Their son George Baker inherited the manor in 1723 and in about 1750 replaced the old manor house with the present mansion to a design by architect Robert Shout of Hemsley. The house follows the E-plan of the old manor but on a much grander scale. The three storey, seven bayed entrance front has a pedimented three bayed projecting central block and two flanking and projecting pedimented single bay wings. It is a Grade I listed building.

==Baker family==
In 1844 Isabella Baker heiress married the son of her aunt and first cousin, Henry Tower. On inheriting the property he changed his name to Henry Baker Baker. He was High Sheriff of Durham in 1854. The Baker Baker family lived at the Hall until the 1930s.

==School==
In 1947 the estate was bought or leased to Durham County Council. S.E.D. Wilson, the vice chairman of the Northern Coal Divisional Board, said, "The estate was formerly leased by a colliery company to protect themselves against claims for subsidence ... The Hall is not convenient for use as area headquarters ... but it might be suitable as a school for other educational purposes". The Hall has since then been occupied by a local education authority day and residential special school. In 1992 a new teaching block, designed by Thomas Weatherald of Askrigg, was planned at a cost of £357,546.

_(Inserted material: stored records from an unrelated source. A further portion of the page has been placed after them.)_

Lemma RLP_subscript_ok d its c i :
  RLP_payload d = Ok (joined its) -> Forall item_ok its -> cache_fits its c -> Z.of_nat i < 2 ^ 64 - 1 ->
  exists c', RLP_subscript d c i = Ok (default [] (item <$> its !! i), c') /\ cache_fits its c'.
Proof.
  intros Hp Hits Hc Hi. unfold RLP_subscript.
  assert (Hreset : exists c1 (k : nat), (if Z.of_nat i <? m_lastIndex c then
      p ← RLP_payload d; e ← sizeAsEncoded p; Ok {| m_lastIndex := 0; m_lastEnd := e; m_lastItem := cropped p 0 e |} else Ok c) = Ok c1 /\
      m_lastIndex c1 = Z.of_nat k /\ (k <= length its)%nat /\ (k <= i)%nat /\
      m_lastItem c1 = default [] (item <$> its !! k) /\ m_lastEnd c1 = size (joined (take (S k) its))).
  { destruct (Z.ltb_spec (Z.of_nat i) (m_lastIndex c)) as [Hlt|Hge].
    - rewrite Hp. cbn [mbind result_bind]. destruct its as [|it its]; [eexists _, O; split; [reflexivity|]; cbn; split_and!; done || lia|].
      apply Forall_cons in Hits as [Hit Hits]. rewrite joined_cons, sizeAsEncoded_item by (done || by apply joined_bytes).
      cbn [mbind result_bind]. rewrite cropped_0_app. eexists _, O. split; [reflexivity|]. cbn.
      split_and!; [done|lia|lia|done|]. by rewrite take_0, app_nil_r.
    - destruct Hc as [Hc|(k & Hk & Hle & Hx & He)]; [lia|]. exists c, k. split_and!; try done. lia. }
  destruct Hreset as (c1 & k & -> & Hk & Hle & Hki & Hx & He). cbn [mbind result_bind]. rewrite Hp. cbn [mbind result_bind].
  rewrite Hk, Hx, He. replace (Z.to_nat (Z.of_nat i - Z.of_nat k)) with (i - k)%nat by lia.
  destruct (RLP_next_from its k i Hits Hle Hki) as (x & e & lo & -> & Hxi & Hlo & Hlen & Hxk & Hek). cbn [mbind result_bind].
  assert (Hof : RLP_of (Z.lor ThrowOnFail FailIfTooSmall) x = Ok x).
  { rewrite Hxi. destruct (its !! i) as [it|] eqn:Hit; [|done]. apply RLP_of_item. by eapply Forall_lookup_1 in Hit. }
  rewrite Hof. cbn [mbind result_bind]. eexists. split; [by rewrite Hxi|]. right. exists (i - lo)%nat. cbn. split_and!; [lia|done|congruence|done].
Qed.

Fixpoint subscripts (d : bytes) (c : rlp_cache) (ix : list nat) : result rlp_error (list bytes) :=
  match ix with
  | [] => Ok []
  | i :: ix => '(x, c) ← RLP_subscript d c i; l ← subscripts d c ix; Ok (x :: l)
  end.

(** The cache of the subscript operator is invisible. On a list whose items can be
    counted, any sequence of subscripts on one object, in any order and past the end, returns
    what each of them returns on an object of its own. *)
Theorem subscript_cache_invisible (d : bytes) (n : Z) (ix : list nat) :
  Forall is_byte d -> RLP_isList d = true -> RLP_items d = Ok n -> Forall (fun i => Z.of_nat i < 2 ^ 64 - 1) ix ->
  exists l, subscripts d rlp_cache_empty ix = Ok l /\ mapM (RLP_at d) ix = Ok l.
Proof.
  intros Hd Hl Hn His. unfold RLP_items in Hn. rewrite Hl in Hn. apply bind_ok in Hn as (p & Hp & Hn).
  assert (Hpb : Forall is_byte p).
  { unfold RLP_payload in Hp. apply bind_ok in Hp as (len & _ & Hp). destruct (negb _); [|done]. injection Hp as <-.
    unfold cropped. destruct (_ && _); [|done]. by apply Forall_take, Forall_drop. }
  apply RLP_items_loop_inv in Hn as (its & -> & Hits & _); [|done].
  assert (Hc : cache_fits its rlp_cache_empty) by by left. revert Hc. generalize rlp_cache_empty.
  induction His as [|i ix Hi His IH]; intros c Hc; [by exists []|].
  destruct (RLP_subscript_ok d its c i Hp Hits Hc Hi) as (c' & He & Hc'). destruct (IH c' Hc') as (l & Hl1 & Hl2).
  eexists. cbn [subscripts mapM]. rewrite He. cbn [mbind result_bind]. rewrite Hl1, (RLP_at_joined d its i Hp Hits). cbn. by rewrite Hl2.
Qed.

Lemma subscript_cache_invisible_witness :
  let d := encode (RList [RStr [1]; RList [RStr [2; 3]]; RStr []]) in
  exists l, subscripts d rlp_cache_empty [2; 0; 1; 7; 1]%nat = Ok l /\ mapM (RLP_at d) [2; 0; 1; 7; 1]%nat = Ok l.
Proof.
  intros d. apply (subscript_cache_invisible d 3); [|reflexivity|reflexivity|repeat constructor; lia].
  apply byte_list_ok. vm_compute. reflexivity.
Defined.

In 1959 Elemore Hall School headmaster, Alan Little, was cleared of excessively and publicly injuring a disabled pupil by hitting him with a slipper, in spite of school staff, a senior inspector of the N.S.P.C.C. and two doctors noting "excessive bruises". The defence counsel, Peter Taylor, submitted that, "It is a very odd piece of corporal punishment that doesn't hurt – that is what it is meant to do". The boy, Michael John Paxton, was aged 12 years.